The third bug is also in the scanf() call and it's a failure to specify a field width for string input. Without a field width, the %s specifier is no better than gets() in terms of buffer overflow safety.

The final bug is a bit subtle, and Windows compilers generally don't exhibit symptoms. But if you want your code ot work everywhere, always flush stdout when displaying prompts that don't end in a newline. There are three times when an output stream is flushed (and for stdout that typically means the string shows up on your monitor):

  1. When the buffer is full.
  2. When a newline is printed.
  3. When fflush() is called.

You don't control the buffer being full, and it's not always desirable to print a newline, so the only remaining option is fflush().

You could also call not checking for failure a bug, but that's probably nitpicking on my part. ;) Here's how the fixed main() looks (with error checking added too):

int main(void)
{
    char string[100];

    printf("Enter a string of integers: ");
    fflush(stdout);

    if (scanf("%99s", string) == 1)
        printf("The integer entered is: %d\n", strInteger(string));

    return 0;
}

There's technically nothing wrong with your string to int conversion, aside from being totally unsafe in terms of range checking, complete failure to negative values, and my own personal belief that recursion is ill suited to linear problems.

By the way, you need to include <ctype.h> for isdigit().

The statement if (!string || !string || !isdigit(string)) alone tells me you have no idea how to handle an array of characters.

Could you elaborate? It looks fine to me. If the pointer is null, or the first character in the string is a null character, or the first character in the string is not a digit then don't try to convert the character. It's not perfect, but for a naive conversion I don't see any problems.

This is working code on Watcom C/C++

#include <stdio.h>
#include <stdlib.h> 
#include <ctype.h> 
#include <math.h>
#include <string.h> 

int iConvertString2Integer(char *string, int iIndex, int iIntegerValue);
int iString2Integer(char *string);

int main (void)
{
    char string[512];
    printf("Enter a string of integers: ");
    scanf("%s\0", string);

    printf("The integer entered is : %d\n", iString2Integer((char *)string));
    system("PAUSE");
    return 0;
}

int iString2Integer(char *string)
{
    return iConvertString2Integer(string, strlen(string)-1, 0);
}

int iConvertString2Integer(char *string, int iIndex, int iIntegerValue)
{
    if (*string=='\0' || !isdigit(*string))
    {
        return iIntegerValue;
    }
    else
    {
        iIntegerValue += (*string-'0') * ((int)pow( 10, iIndex ));
        return iConvertString2Integer(string + 1, --iIndex, iIntegerValue);
    }
}
commented: Dont do HW for others +0
commented: don't show off your knowledge +0
commented: Good, I hope he gets your A -3

I did not do any HW for others. He tried and need help and I get him a way to know what is his wrong. There were several mistakes in his code and I do it for him.

I did not do any HW for others.
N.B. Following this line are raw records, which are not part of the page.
(* ===== verification/Float64.v ===== *)
(** * Double precision floats

    An [f64] is its 64 bits.  Arithmetic decodes to the standard library's
    model of IEEE 754, rounds to nearest even and encodes; a NaN that
    arithmetic makes is the quiet one.  [total_cmp] is the order of the bits
    that [f64::total_cmp] uses, [gt], [lt] and [le] the comparison operators,
    which are false on NaN.  The lemmas relate the two orders. *)
From S2P Require Import Prelude.
From Stdlib Require Import SpecFloat.

Module F64.
Definition prec : Z := 53.
Definition emax : Z := 1024.
(** The magnitude and the sign bit. *)
Definition mag (x : Z) : Z := x mod 2 ^ 63.
Definition neg (x : Z) : bool := 2 ^ 63 <=? x.
Definition expo (x : Z) : Z := mag x / 2 ^ 52.
Definition mant (x : Z) : Z := mag x mod 2 ^ 52.
Definition finite (s : bool) (m e : Z) : spec_float :=
  match m with Zpos p => S754_finite s p e | _ => S754_zero s end.
Definition decode (x : Z) : spec_float :=
  if expo x =? 2047 then (if mant x =? 0 then S754_infinity (neg x) else S754_nan)
  else if expo x =? 0 then finite (neg x) (mant x) (-1074)
  else finite (neg x) (2 ^ 52 + mant x) (expo x - 1075).
Definition sign (s : bool) : Z := if s then 2 ^ 63 else 0.
Definition encode (f : spec_float) : Z :=
  match f with
  | S754_zero s => sign s
  | S754_infinity s => sign s + 2047 * 2 ^ 52
  | S754_nan => 2047 * 2 ^ 52 + 2 ^ 51
  | S754_finite s m e => sign s + (e + 1074) * 2 ^ 52 + Zpos m
  end.
Definition is_nan (x : Z) : bool := (expo x =? 2047) && negb (mant x =? 0).

Definition add (x y : Z) : Z := encode (SFadd prec emax (decode x) (decode y)).
Definition sub (x y : Z) : Z := encode (SFsub prec emax (decode x) (decode y)).
Definition mul (x y : Z) : Z := encode (SFmul prec emax (decode x) (decode y)).
Definition div (x y : Z) : Z := encode (SFdiv prec emax (decode x) (decode y)).
Definition sqrt (x : Z) : Z := encode (SFsqrt prec emax (decode x)).
(** [abs] clears the sign bit, of NaN too. *)
Definition abs (x : Z) : Z := mag x.
Definition gt (x y : Z) : bool := SFltb (decode y) (decode x).
Definition lt (x y : Z) : bool := SFltb (decode x) (decode y).
Definition le (x y : Z) : bool := SFleb (decode x) (decode y).
(** [n as f64] of an unsigned integer. *)
Definition of_int (n : Z) : Z := encode (binary_normalize prec emax n 0 false).
(** [f64::EPSILON], 2^-52. *)
Definition EPSILON : Z := (1023 - 52) * 2 ^ 52.
(** [iter().sum()] starts from -0.0. *)
Definition sum (l : list Z) : Z := foldl add (2 ^ 63) l.

(** [total_cmp]: the bits as a signed integer, the magnitude of a negative one
    flipped. *)
Definition total_key (x : Z) : Z := if neg x then - mag x - 1 else mag x.
Definition total_le (x y : Z) : Prop := total_key x <= total_key y.
#[global] Instance total_le_dec : RelDecision total_le.
Proof. intros x y. apply Z_le_dec. Defined.
#[global] Instance total_le_trans : Transitive total_le.
Proof. intros x y z. unfold total_le. lia. Qed.
#[global] Instance total_le_total : Total total_le.
Proof. intros x y. unfold total_le. lia. Qed.
(** [sort_by(f64::total_cmp)]: equal elements have equal bits. *)
Definition sort (l : list Z) : list Z := merge_sort total_le l.

(** ** The two orders *)
(** The number a float stands for, scaled to an order-preserving integer. *)
Definition num_key (x : Z) : Z := if neg x then - mag x else mag x.
Lemma total_num x y : total_key x <= total_key y -> num_key x <= num_key y.
Proof.
  unfold total_key, num_key, mag.
  pose proof (Z.mod_pos_bound x (2 ^ 63) eq_refl). pose proof (Z.mod_pos_bound y (2 ^ 63) eq_refl).
  destruct (neg x), (neg y); lia.
Qed.
Definition mag_of (m e : Z) : Z := (e + 1074) * 2 ^ 52 + m.
Definition canonical_float (m e : Z) : Prop := -1074 <= e /\ 0 <= m < 2 ^ 53 /\ (-1074 < e -> 2 ^ 52 <= m).
Lemma canonical_lt m e m' e' :
  canonical_float m e -> canonical_float m' e' ->
  mag_of m e < mag_of m' e' <-> e < e' \/ (e = e' /\ m < m').
Proof.
  unfold canonical_float, mag_of. intros (H1 & H2 & H3) (H1' & H2' & H3').
  destruct (Z.lt_trichotomy e e') as [He|[->|He]].
  - specialize (H3' ltac:(lia)). split; [lia|]. intros _. lia.
  - lia.
  - specialize (H3 ltac:(lia)). split; [|lia]. lia.
Qed.
(** A float that is not NaN, by its mantissa and exponent; an infinity as the
    one value of an exponent of its own. *)
Lemma decode_shape x :
  is_nan x = false ->
  exists m e, canonical_float m e /\ mag x = mag_of m e /\
    ((e = 972 /\ m = 2 ^ 52 /\ decode x = S754_infinity (neg x)) \/ (e < 972 /\ decode x = finite (neg x) m e)).
Proof.
  unfold is_nan, decode. intros Hn.
  pose proof (Z.mod_pos_bound x (2 ^ 63) eq_refl) as Hx. fold (mag x) in Hx.
  pose proof (Z.div_mod (mag x) (2 ^ 52) ltac:(lia)) as Hd. fold (expo x) (mant x) in Hd.
  pose proof (Z.mod_pos_bound (mag x) (2 ^ 52) eq_refl) as Hm. fold (mant x) in Hm.
  assert (He : 0 <= expo x < 2048) by lia.
  destruct (expo x =? 2047) eqn:E1; cbn [andb] in Hn.
  - destruct (mant x =? 0) eqn:E2; [|done]. exists (2 ^ 52), 972. unfold canonical_float, mag_of. split_and!; try lia.
    left. done.
  - destruct (expo x =? 0) eqn:E2.
    + exists (mant x), (-1074). unfold canonical_float, mag_of. split_and!; try lia. right. split; [lia|done].
    + exists (2 ^ 52 + mant x), (expo x - 1075). unfold canonical_float, mag_of. split_and!; try lia. right. split; [lia|done].
Qed.
Lemma compare_finite s m e s' m' e' :
  canonical_float m e -> canonical_float m' e' ->
  SFltb (finite s m e) (finite s' m' e') =
    ((if s then - mag_of m e else mag_of m e) <? (if s' then - mag_of m' e' else mag_of m' e')).
Proof.
  intros Hc Hc'. pose proof (canonical_lt m e m' e' Hc Hc') as H1. pose proof (canonical_lt m' e' m e Hc' Hc) as H2.
  assert (Hz : 0 <= mag_of m e) by (unfold canonical_float, mag_of in *; lia).
  assert (Hz' : 0 <= mag_of m' e') by (unfold canonical_float, mag_of in *; lia).
  assert (Hp : 0 < m -> 0 < mag_of m e) by (unfold canonical_float, mag_of in *; lia).
  assert (Hp' : 0 < m' -> 0 < mag_of m' e') by (unfold canonical_float, mag_of in *; lia).
  assert (H0 : m = 0 -> mag_of m e = 0).
  { unfold canonical_float, mag_of in *. intros ->. destruct (decide (e = -1074)); lia. }
  assert (H0' : m' = 0 -> mag_of m' e' = 0).
  { unfold canonical_float, mag_of in *. intros ->. destruct (decide (e' = -1074)); lia. }
  assert (0 <= m /\ 0 <= m') as [? ?] by (unfold canonical_float in *; lia). clear Hc Hc'.
  set (a := mag_of m e) in *. set (b := mag_of m' e') in *. clearbody a b.
  unfold SFltb, SFcompare, finite.
  destruct m as [|p|p]; [|..|lia]; (destruct m' as [|p'|p']; [|..|lia]); destruct s, s';
    try (rewrite H0, ?H0' by done); try (rewrite H0' by done); try (symmetry; lia).
  all: destruct (Z.compare_spec e e'); try (symmetry; lia);
    change (Pos.compare_cont Eq p p') with (Pos.compare p p'); destruct (Pos.compare_spec p p'); cbn; symmetry; lia.
Qed.
Lemma finite_cases s m e : (exists f, finite s m e = S754_zero f) \/ (exists p, finite s m e = S754_finite s p e).
Proof. destruct m; cbn; eauto. Qed.
Lemma lt_num x y : is_nan x = false -> is_nan y = false -> lt x y = (num_key x <? num_key y).
Proof.
  intros Hx Hy. destruct (decode_shape x Hx) as (m & e & Hc & Hm & Hd). destruct (decode_shape y Hy) as (m' & e' & Hc' & Hm' & Hd').
  unfold lt, num_key. rewrite Hm, Hm'.
  pose proof (canonical_lt m e m' e' Hc Hc') as H1. pose proof (canonical_lt m' e' m e Hc' Hc) as H2.
  assert (0 <= mag_of m e /\ 0 <= mag_of m' e') as [? ?] by (unfold canonical_float, mag_of in *; lia).
  destruct Hd as [(-> & -> & ->)|[He ->]], Hd' as [(-> & -> & ->)|[He' ->]].
  - by destruct (neg x), (neg y); vm_compute.
  - assert (Hlt : mag_of m' e' < mag_of (2 ^ 52) 972) by (apply H2; lia).
    destruct (finite_cases (neg y) m' e') as [[f Hf]|[p Hf]]; rewrite Hf; destruct (neg x), (neg y); cbn; symmetry; lia.
  - assert (Hlt : mag_of m e < mag_of (2 ^ 52) 972) by (apply H1; lia).
    destruct (finite_cases (neg x) m e) as [[f Hf]|[p Hf]]; rewrite Hf; destruct (neg x), (neg y); cbn; symmetry; lia.
  - by apply compare_finite.
Qed.
(** What is not above a bound stays below it going down the total order. *)
Lemma not_gt_down x y b :
  is_nan x = false -> is_nan y = false -> total_le x y -> gt y b = false -> gt x b = false.
Proof.
  intros Hx Hy Hle Hg. unfold gt in *. fold (lt b y) in Hg. fold (lt b x). destruct (is_nan b) eqn:Eb.
  { unfold is_nan in Eb. unfold lt, decode. apply andb_true_iff in Eb as [-> Eb]. by destruct (mant b =? 0). }
  rewrite lt_num in Hg |- * by done. apply total_num in Hle. lia.
Qed.
(** Encoding undoes decoding. *)
Lemma encode_decode x : in_uint 64 x -> is_nan x = false -> encode (decode x) = x.
Proof.
  intros Hr Hx. assert (Hs : sign (neg x) + mag x = x).
  { unfold in_uint, sign, neg, mag in *. destruct (Z.leb_spec (2 ^ 63) x); [|rewrite Z.mod_small; lia].
    pose proof (Z.div_mod x (2 ^ 63) ltac:(lia)). pose proof (Z.mod_pos_bound x (2 ^ 63) eq_refl). nia. }
  destruct (decode_shape x Hx) as (m & e & Hc & Hm & [(-> & -> & ->)|[He ->]]); rewrite Hm in Hs.
  - rewrite <-Hs at 2. unfold mag_of. cbn [encode]. lia.
  - destruct m as [|p|p]; [|cbn [finite encode]; unfold mag_of in Hs; lia|unfold canonical_float in Hc; lia].
    unfold canonical_float, mag_of in *. cbn [finite encode]. destruct (decide (e = -1074)); lia.
Qed.
(** Small integers are what they should be. *)
Example of_int_75 : of_int 75 = (1023 + 6) * 2 ^ 52 + (75 - 64) * 2 ^ 46.
Proof. vm_compute. reflexivity. Qed.
Example mean_of_two : div (add (of_int 1) (of_int 2)) (of_int 2) = add (of_int 1) (div (of_int 1) (of_int 2)).
Proof. vm_compute. reflexivity. Qed.
End F64.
He tried and need help and I get him a way to know what is his wrong. There were several mistakes in his code and I do it for him.

You said:

This is working code on Watcom C/C++

so yes, you did.
Correcting all his mistakes without pointing out what they are is doing his work.

Simply pointing out his mistakes and suggesting corrections -- no code -- is helping.

Remember, "I do it for him." is doing it for him, not letting him do it.